Report #71821
[bug\_fix] Secrets unavailable or GITHUB\_TOKEN lacks write permissions when workflows trigger from fork pull requests
For workflows requiring secrets or write access on fork PRs, use \`pull\_request\_target\` event instead of \`pull\_request\` \(with strict path filtering and no checkout of untrusted code\), or use a two-workflow pattern where an unprivileged \`pull\_request\` workflow uploads artifacts and triggers a privileged \`workflow\_run\` workflow.
Journey Context:
Developer creates a workflow that posts automated comments on pull requests with build status. Using \`secrets.GITHUB\_TOKEN\`, it works perfectly for branches within the same repository. When an external contributor forks the repo and submits a PR, the workflow fails immediately with 'Input required and not supplied: token' or 'Resource not accessible'. The developer verifies the secret exists in the base repository settings and checks the workflow file for correct secret naming. They attempt to debug by checking if the secret is empty, confirming that secrets are not being injected into the environment.

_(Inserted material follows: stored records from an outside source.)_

Definition same_mode s s' : Prop := mode_of s' = mode_of s.

(** Case analysis along the paths of a routine. *)
Ltac paths :=
  repeat (simpl; match goal with
  | |- forall x : _ + _, _ => intros [?|?]
  | |- forall x : option _, _ => intros [?|]
  | |- forall x : unit, _ => intros []
  | |- forall x : {_ | _}, _ => intros [? ?]
  | |- forall x : gmap _ _, _ => intros ?
  | |- wp (if ?b then _ else _) _ _ _ => let E := fresh "E" in destruct b eqn:E
  end).

Lemma pausePartition_mode p s l : wp (pausePartition p) (fun _ s' _ => same_mode s s') s l.
Proof. unfold pausePartition. paths; done. Qed.

Lemma pauseAll_mode s l : wp pauseAllPartitions (fun _ s' _ => same_mode s s') s l.
Proof. unfold pauseAllPartitions. paths; done. Qed.

Lemma resumeAll_mode s l : wp resumeAllPartitions (fun _ s' _ => same_mode s s') s l.
Proof. unfold resumeAllPartitions. paths; done. Qed.

Lemma resumePaused_mode s l : wp resumeAllPausedPartitions (fun _ s' _ => same_mode s s') s l.
Proof. unfold resumeAllPausedPartitions. paths; done. Qed.

(** ** The degraded mode invariant *)

(** The partitions the callbacks counted, and the flag they raise. *)
Definition gate s : Prop :=
  0 <= assignedCount s /\ (0 < assignedCount s -> partitionsAssigned (health s) = true).

Record mode_inv s : Prop := {
  mi_known : known (degraded s);
  mi_ready : ready (health s) = negb (IsDegraded (degraded s));
  mi_gauge : DegradedMode (m s) = (if IsDegraded (degraded s) then 1 else 0);
  mi_gate : gate s
}.

(** Callbacks and counters leave it alone. *)
Definition same_readiness s s' : Prop :=
  ready (health s') = ready (health s) /\ live (health s') = live (health s) /\
  degraded s' = degraded s /\ DegradedMode (m s') = DegradedMode (m s) /\ (gate s -> gate s').

Lemma same_mode_readiness s s' : same_mode s s' -> same_readiness s s'.
Proof. unfold same_mode, mode_of, same_readiness, gate. intros E. injection E as -> -> -> ->. done. Qed.

Lemma same_readiness_trans s1 s2 s3 :
  same_readiness s1 s2 -> same_readiness s2 s3 -> same_readiness s1 s3.
Proof.
  unfold same_readiness. intros (?&?&?&?&?) (?&?&?&?&?). do 4 (split; [congruence|]). auto.
Qed.

Lemma same_readiness_inv s s' : same_readiness s s' -> mode_inv s -> mode_inv s'.
Proof. intros (Hr & _ & Hd & Hg & Ht) [? ? ? ?]. constructor; rewrite ?Hd, ?Hr, ?Hg; auto. Qed.

Lemma same_readiness_refl s : same_readiness s s.
Proof. by unfold same_readiness. Qed.

(** [enterDegradedMode] and [exitDegradedMode], by their effect on the
    reasons. *)
Lemma enter_mode r s l :
  mode_inv s -> is_reason r ->
  wp (enterDegradedMode r) (fun _ s' _ => mode_inv s' /\
    degraded s' = with_reason r (degraded s) /\ live (health s') = live (health s)) s l.
Proof.
  intros [Hk Hr Hg Ht] Hre.
  destruct (reasons_independent (degraded s) r r Hk Hre Hre) as (_ & _ & Hk' & _ & Hd & _).
  unfold enterDegradedMode. rewrite wp_gets, wp_modify.
  destruct (IsDegraded (degraded s)) eqn:E.
  - simpl. split_and!; [|done|done]. constructor; simpl; [done|by rewrite Hd|by rewrite Hd|exact Ht].
  - eapply wp_bind_mono; [apply pauseAll_mode|].
    intros [] s' l' Hs. apply same_mode_readiness in Hs as (_ & Hl' & Hd' & _ & Ht'). simpl in *.
    split_and!; [|done|done].
    constructor; simpl; rewrite ?Hd'; [done|by rewrite Hd|by rewrite Hd|by apply Ht'].
Qed.

Lemma exit_mode r s l :
  mode_inv s -> is_reason r ->
  wp (exitDegradedMode r) (fun _ s' _ => mode_inv s' /\
    degraded s' = without_reason r (degraded s) /\ live (health s') = live (health s)) s l.
Proof.
  intros [Hk Hr Hg Ht] Hre.
  destruct (reasons_independent (degraded s) r r Hk Hre Hre) as (_ & _ & _ & Hk' & _ & _).
  unfold exitDegradedMode. rewrite wp_modify, wp_gets.
  destruct (IsDegraded (degraded (set_degraded _ s))) eqn:E; simpl in E.
  - simpl. split_and!; [|done|done].
    assert (Hd : IsDegraded (degraded s) = true).
    { destruct (IsDegraded (degraded s)) eqn:E'; [done|]. exfalso. revert E E'. clear -Hk Hre.
      apply known_cases in Hk as [->|[->|[->| ->]]]; destruct Hre as [-> | ->]; vm_compute; done. }
    rewrite Hd in Hr, Hg. constructor; simpl; [done|by rewrite E|by rewrite E|exact Ht].
  - eapply wp_bind_mono; [apply resumeAll_mode|].
    intros [] s' l' Hs. apply same_mode_readiness in Hs as (_ & Hl' & Hd' & _ & Ht'). simpl in *.
    split_and!; [|done|done].
    constructor; simpl; rewrite ?Hd'; [done|by rewrite E|by rewrite E|by apply Ht'].
Qed.

(** ** What a routine leaves alone *)

Lemma record_commits_mode offs x : DegradedMode (record_commits offs x) = DegradedMode x.
Proof.
  unfold record_commits.
  by apply (map_fold_weak_ind (fun r _ => DegradedMode r = DegradedMode x)); [|intros].
Qed.

Lemma count_polled_mode g x : DegradedMode (count_polled g x) = DegradedMode x.
Proof.
  unfold count_polled.
  by apply (map_fold_weak_ind (fun r _ => DegradedMode r = DegradedMode x)); [|intros].
Qed.

Lemma wp_steady_each {X} (xs : list X) (f : X -> P unit) s l :
  (forall x s l, x ∈ xs -> wp (f x) (fun _ s' _ => same_readiness s s') s l) ->
  wp (for_each xs f) (fun _ s' _ => same_readiness s s') s l.
Proof.
  intros Hf. apply (wp_for_each xs f (fun s' _ => same_readiness s s')); [|apply same_readiness_refl].
  intros x s1 l1 Hx H1. eapply wp_mono; [|by apply Hf].
  intros [] s' l' H'. by eapply same_readiness_trans.
Qed.

Lemma callback_readiness cb s l : wp (run_callback cb) (fun _ s' _ => same_readiness s s') s l.
Proof.
  destruct cb as [tps|tps]; unfold run_callback.
  - intros []. do 4 (split; [done|]). intros [? _]. pose proof (len_nonneg tps). split; simpl; [lia|done].
  - unfold OnPartitionsRevoked. rewrite wp_modify.
    assert (Hu : same_readiness s (uncount tps s)).
    { pose proof (len_nonneg tps). unfold uncount, same_readiness, gate.
      destruct (Z.leb_spec (assignedCount s - len tps) 0); simpl; do 4 (split; [done|]); [lia|].
      intros [? Hp]. split; [lia|]. intros _. apply Hp. lia. }
    rewrite wp_ask. intros []. rewrite wp_ask. intros c. apply (wp_bind_mono _ _ (fun _ s' _ => s' = uncount tps s)).
    { by destruct (0 <? Z.of_nat (size (revoked_offsets tps c))). }
    intros [] s' l' ->. eapply wp_mono; [|apply wp_steady_each; by intros tp s1 l1 _ []].
    intros [] s' l1 H'. by eapply same_readiness_trans.
Qed.

Lemma kafka_poll_readiness cfg s l :
  wp (kafka_poll cfg) (fun _ s' _ => same_readiness s s') s l.
Proof.
  unfold kafka_poll. rewrite wp_ask. intros ans. apply (wp_bind_mono _ _ (fun _ s' _ => same_readiness s s')).
  - apply wp_steady_each. intros cb s1 l1 _. apply callback_readiness.
  - done.
Qed.

Lemma dispatch_group_readiness g p s l :
  wp (dispatch_group g p) (fun _ s' _ => same_readiness s s') s l.
Proof.
  unfold dispatch_group. rewrite wp_gets. destruct (bool_decide _); [apply same_readiness_refl|].
  rewrite wp_ask. intros err. unfold on_send_result. destruct err as [e|]; [|apply same_readiness_refl].
  destruct (errors_Is e ErrBackpressure); [|apply same_readiness_refl].
  eapply wp_mono; [|apply pausePartition_mode]. intros [] s' l'. apply same_mode_readiness.
Qed.

Lemma poll_readiness cfg s l : wp (poll cfg) (fun _ s' _ => same_readiness s s') s l.
Proof.
  unfold poll. rewrite wp_gets.
  destruct (IsDegraded (degraded s)); (eapply wp_bind_mono; [apply kafka_poll_readiness|]);
    intros [msgs|e] s1 l1 H1; try exact H1.
  destruct (len msgs =? 0); [exact H1|]. rewrite wp_modify, wp_ask. intros [order Ho].
  eapply wp_mono; [|apply wp_steady_each; intros p s2 l2 _; apply dispatch_group_readiness].
  intros [] s2 l2 H2. eapply same_readiness_trans; [|exact H2].
  eapply same_readiness_trans; [exact H1|]. split_and!; try done. simpl. apply count_polled_mode.
Qed.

After researching GitHub's security model, they discover that for \`pull\_request\` events triggered from forks, GitHub deliberately withholds secrets and grants only read-only access to the token to prevent malicious PRs from exfiltrating secrets or modifying the repository. The solution requires restructuring to use \`pull\_request\_target\` with security precautions or splitting the workflow into privileged and unprivileged components.
⚠ Workarounds are unverified - always check before running. Confirmations show what worked for others, not a safety guarantee.